Here’s what I liked about our trip:
- It was great to visit so many schools at once because it really put the onus on the school to stand out from the pack. Guess what? They all have tons of research and internship opportunities for undergraduates. They all have Quidditch teams. It’s pretty straightforward to double major or change major. Lots of students study abroad. As private schools, all had low student:teacher ratios and very few classes taught by anything other than a full professor. Most have something that students paint in support of a cause or just for fun, and these all have sets of rules for how you protect your handiwork. Most have great food in the dining halls, beautiful libraries, study areas so quiet that people complain if you turn pages in your book too loudly, performing arts groups that anyone can participate in, and so many a capella groups that people pass out buttons that say “I can’t sing” for students to wear during the club fair. A short list of them told us something really memorable or special.
- Although we didn’t do the full “I-95 Tour” that several admissions officers remarked on, we found that many of the students and families on our tours had visited the same schools as we did. It was interesting to hear different perspectives on what we were seeing and hear what other schools they were looking at, given that we all came from different parts of the country or world.
- When you see a lot of the same thing, you naturally start to develop priorities and preferences and can develop your own matrix to evaluate what you’re seeing. For example, going into this, my daughter felt it was important to go to a school on a quarter system because she had been told that made double majors easier. She quickly learned that double majoring is easy at just about any school but something she really cared about was how the school saw its role in integrating students into campus life. She also concluded that she wants to go to an urban university, so she identified a couple of safety schools in urban areas where she’ll likely receive merit aid and where she’d be happy to attend if she doesn’t get an acceptable offer from one of her top choices.

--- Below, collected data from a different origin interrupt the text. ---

(** Pixel of [tile] lying over accumulator position [(r, c)] when the tile
    origin is [(h_1, w_1)]. *)
Definition tile_at (h_1 w_1 : nat) (tile : array3) (r c : nat)
  : option (list Q) :=
  if (h_1 <=? r)%nat && (w_1 <=? c)%nat then get tile (r - h_1) (c - w_1)
  else None.

(** Modelled from the spec: [remap_tiles] is defined in [unet_utilities],
    which is not among the sources.  Section 4.4:
    [mask[origin_row : origin_row+tile_h, origin_col : origin_col+tile_w, :]
    += tile_prediction], and the same region of [division_mask] is
    incremented by 1 elementwise.  Tile pixels falling outside the
    accumulator are ignored. *)
Definition remap_tiles (a : accumulator) (h_1 w_1 : nat) (tile : array3)
  : accumulator :=
  {| mask :=
       mapi (fun r => mapi (fun c px =>
         match tile_at h_1 w_1 tile r c with
         | Some t => add_vec px t
         | None => px
         end)) (mask a);
     division_mask :=
       mapi (fun r => mapi (fun c px =>
         match tile_at h_1 w_1 tile r c with
         | Some _ => map (fun d => (d + 1)%Q) px
         | None => px
         end)) (division_mask a);
     large_image_output_name := large_image_output_name a |}.

(** Lines 882-883 and 907-908: the in-place repair of [division_mask],
    then the label map. *)
Definition normalise (a : accumulator) : accumulator :=
  {| mask := mask a;
     division_mask := replace_zeros (division_mask a);
     large_image_output_name := large_image_output_name a |}.

Definition label_map (a : accumulator) : result labels :=
  argmax_axis2 (divide (mask a) (division_mask a)).

(** Lines 882-887: the flush taken when the identifier changes. *)
Definition flush_on_change (a : accumulator)
  : result (accumulator * (string * image8)) :=
  let a' := normalise a in
  image <- label_map a' ;;
  Ok (a', (large_image_output_name a', astype_uint8 (stack3 image))).

(** Lines 907-914: the flush at the end of each batch. *)
Definition flush_end_of_batch (a : accumulator)
  : result (accumulator * (string * image8)) :=
  let a' := normalise a in
  image <- label_map a' ;;
  Ok (a',
      (large_image_output_name a', astype_uint8 (stack3 (threshold image)))).

(** Lines 889-902: a fresh accumulator for [image_name]. *)
Definition allocate (padding : string) (n_classes : nat)
           (large_prediction_output image_name : string) (shape : Z * Z)
  : result accumulator :=
  let '(final_height, final_width) := shape in
  let '(final_height, final_width) :=
    if padding =? "VALID" then ((final_height - 184)%Z, (final_width - 184)%Z)
    else (final_height, final_width) in
  mask <- np_zeros final_height final_width n_classes ;;
  division_mask <- np_zeros final_height final_width n_classes ;;
  Ok {| mask := mask;
        division_mask := division_mask;
        large_image_output_name :=
          path_join large_prediction_output image_name |}.

Section LargePredict.

Variable padding : string.
Variable n_classes : nat.
Variable large_prediction_output : string.

(** Lines 879-905: the body of [for i in range(prediction.shape[0])]. *)
Definition process_tile (st : state) (t : tile_input) : result state :=
  let image_name := last_component (image_path t) in
  st1 <-
    (if negb (image_name =? curr_image_name st) then
       saved1 <-
         (if negb (curr_image_name st =? "") then
            a <- of_option NameError (live st) ;;
            f <- flush_on_change a ;;
            Ok (saved st ++ [snd f])
          else Ok (saved st)) ;;
       a <- allocate padding n_classes large_prediction_output image_name
                     (shapes t) ;;
       Ok {| curr_image_name := image_name;
             live := Some a;
             saved := saved1 |}
     else Ok st) ;;
  let '(h_1, w_1) := coords t in
  a <- of_option NameError (live st1) ;;
  Ok {| curr_image_name := curr_image_name st1;
        live := Some (remap_tiles a h_1 w_1 (tile t));
        saved := saved st1 |}.

Fixpoint process_tiles (st : state) (ts : list tile_input) : result state :=
  match ts with
  | [] => Ok st
  | t :: ts' => st' <- process_tile st t ;; process_tiles st' ts'
  end.

(** Lines 866-914: one iteration of [for batch, ... in image_generator].
    [np.stack(batch, 0)] refuses an empty batch. *)
Definition process_batch (st : state) (batch : list tile_input)
  : result state :=
  match batch with
  | [] => Raise ValueError
  | _ =>
      st1 <- process_tiles st batch ;;
      a <- of_option NameError (live st1) ;;
      f <- flush_end_of_batch a ;;
      Ok {| curr_image_name := curr_image_name st1;
            live := Some (fst f);
            saved := saved st1 ++ [snd f] |}
  end.

Fixpoint process_batches (st : state) (bs : list (list tile_input))
  : result state :=
  match bs with
  | [] => Ok st
  | b :: bs' => st' <- process_batch st b ;; process_batches st' bs'
  end.

(** Line 863 and the loop. *)
Definition large_predict (image_generator : list (list tile_input))
  : result state :=
  process_batches {| curr_image_name := ""; live := None; saved := [] |}
                  image_generator.

End LargePredict.


(** ** Geometry: flips, transposition and quarter turns *)

Section Geometry.

Context {A : Type}.

(** [tf.image.flip_left_right] / [reverse(image, axis = [1])] *)
Definition flip_left_right (image : list (list A)) : list (list A) :=
  map (@rev A) image.

(** Column [j]: the entries at index [j] of the rows that have one. *)
Fixpoint col (j : nat) (image : list (list A)) : list A :=
  match image with
  | [] => []
  | row :: rest =>
      match nth_error row j with
      | Some x => x :: col j rest
      | None => col j rest
      end
  end.

Definition width (image : list (list A)) : nat :=
  match image with
  | [] => 0
  | row :: _ => List.length row
  end.

(** [tf.transpose(image, [1, 0, 2])] *)
Definition transpose (image : list (list A)) : list (list A) :=
  map (fun j => col j image) (seq 0 (width image)).

(** [tf.image.rot90(image, k)]: [k mod 4] counter-clockwise quarter turns,
    with the framework's three cases
    [transpose(reverse(image, [1]))], [reverse(image, [0, 1])] and
    [reverse(transpose(image), [1])]. *)
Definition rot90 (image : list (list A)) (k : Z) : list (list A) :=
  match (k mod 4)%Z with
  | 1%Z => transpose (flip_left_right image)
  | 2%Z => rev (flip_left_right image)
  | 3%Z => flip_left_right (transpose image)
  | _ => image
  end.

End Geometry.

- When you are repeatedly told the same thing, even a teenager can absorb it. In this case it was that essays are probably the most important part of the application. At least 90% of them went a step further, saying, “Make sure you write about yourself and answer the prompt.” (Hint: You have a couple of weeks before school starts, and most schools publish their essay questions on Aug. 1, so now is a great time to get started on these before schoolwork hits.) Something else we heard consistently at the elite schools: grades and test scores are looked at primarily for the purpose of determining whether you can handle the academics at the school, not to rank applicants. At Yale, for example, the admissions officer basically said, “We look at your transcript and test scores exactly long enough to decide whether your application goes into the pile of ‘students who are ready for Yale’ or into the other pile. Then we set them aside and look at everything else.”
- Personally, I was glad that my daughter was really open-minded about what she was seeing. She had some pretty strong feelings about what schools she was interested in going into the trip and was a little less than thrilled that I was making her go to all these other schools. However, her top three choices after our trip were all schools that were schedule fillers going into the trip. So that tells me she was listening and observing while we were there.
If I were to change something about our trip, it would be this: I wish we went a year earlier, when she was a rising junior instead of a rising senior. Schools look really different in person than in brochures or online. Junior year is such a challenging and important year in high school, I think it would have been really helpful for her to have a better sense of what her top choices would be and what that meant for academics.